── Input material ──

(* ===== verification/Events.v ===== *)
(** * Event ingress (crates/backend-core/src/application/events.rs,
    application/metric_maintenance.rs)

    An event envelope is admitted against the device's assigned contract: its
    version, id and hash, the route it came on, and the route's schema.  The
    declared fields of the route's streams become typed metrics; numbers among
    them, and the declared location, are what the telemetry rules see. *)
From S2P Require Import Prelude Text Float64 BTree Json Errors Access RuleTypes MetricNumber Geo RuleCache.
From S2P Require Import RuleEvaluate RuleSnapshot Shadows Outbox DeviceIngress EventStore.
From S2P Require Import ContractModel Schema Validation ContractCompiler.

Local Open Scope Z_scope.

(** Code outside the sources: the parser of UUIDs, the derived reader of
    contract documents, error texts. *)
Class EventHost := {
  uuid_valid : string -> bool;
  document_from_value : value -> result string CompiledContractDocument;
  validation_text : ContractError -> string;
}.
(** chrono's checked arithmetic: an instant some milliseconds or days before another. *)
Class ChronoSpans := {
  millis_before : NaiveDateTime -> Z -> option NaiveDateTime;
  days_fit : Z -> bool;
  utc_fits : NaiveDateTime -> bool;
}.

Record EventInput := {
  ei_api_version : Z; ei_event_id : string; ei_contract_hash : string; ei_occurred_at : NaiveDateTime;
  ei_payload : value; ei_encoded_size : Z;
}.

(** ** Metric extraction *)
Definition metric_value (t : FieldValueType) (v : value) : option MetricValue :=
  match t with
  | Float64 => VFloat64 <$> as_f64 v
  | Int64 => VInt64 <$> as_i64 v
  | FString => VText <$> as_str v
  | FBoolean => VBoolean <$> as_bool v
  | FJson => Some (VJson v)
  end.
Definition metric_number (v : MetricValue) : option MetricNumber :=
  match v with VFloat64 x => Some (MFloat x) | VInt64 z => Some (MInteger z) | _ => None end.
Definition rule_key (stream field : string) : string :=
  Selector.field_key {| Selector.stream_key := stream; Selector.field_path := field |}.
(** [metrics] and [rule_metrics]. *)
Notation Extracted := (list DeviceMetricSample * list (string * MetricNumber))%type.
Definition push_metric (acc : Extracted) (stream field : string) (v : MetricValue) : Extracted :=
  (acc.1 ++ [{| ms_stream := stream; ms_field := field; ms_value := v |}],
   match metric_number v with Some n => bt_insert (rule_key stream field) n acc.2 | None => acc.2 end).
Fixpoint extract_fields (stream : string) (payload : value) (fields : list (string * CompiledField)) (acc : Extracted)
    : result ApplicationError Extracted :=
  match fields with
  | [] => Ok acc
  | (path, f) :: rest =>
    match pointer path payload with
    | None => extract_fields stream payload rest acc
    | Some v =>
      v ← ok_or (metric_value (cfd_value_type f) v)
            (InvalidInput ("Metric '" +:+ path +:+ "' does not match its contract type"));
      extract_fields stream payload rest (push_metric acc stream path v)
    end
  end.
Fixpoint extract_streams (route_key : string) (payload : value) (streams : list (string * CompiledStream)) (acc : Extracted)
    : result ApplicationError Extracted :=
  match streams with
  | [] => Ok acc
  | (key, st) :: rest =>
    if cst_route st !=s route_key then extract_streams route_key payload rest acc
    else acc ← extract_fields key payload (cst_fields st) acc; extract_streams route_key payload rest acc
  end.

───

What the exercise asks:
Set down, exactly as they appear, the lines above from the first one to the line that holds "document_from_value : value", both included, please, and no others.

Result of this exercise:
(* ===== verification/Events.v ===== *)
(** * Event ingress (crates/backend-core/src/application/events.rs,
    application/metric_maintenance.rs)

    An event envelope is admitted against the device's assigned contract: its
    version, id and hash, the route it came on, and the route's schema.  The
    declared fields of the route's streams become typed metrics; numbers among
    them, and the declared location, are what the telemetry rules see. *)
From S2P Require Import Prelude Text Float64 BTree Json Errors Access RuleTypes MetricNumber Geo RuleCache.
From S2P Require Import RuleEvaluate RuleSnapshot Shadows Outbox DeviceIngress EventStore.
From S2P Require Import ContractModel Schema Validation ContractCompiler.

Local Open Scope Z_scope.

(** Code outside the sources: the parser of UUIDs, the derived reader of
    contract documents, error texts. *)
Class EventHost := {
  uuid_valid : string -> bool;
  document_from_value : value -> result string CompiledContractDocument;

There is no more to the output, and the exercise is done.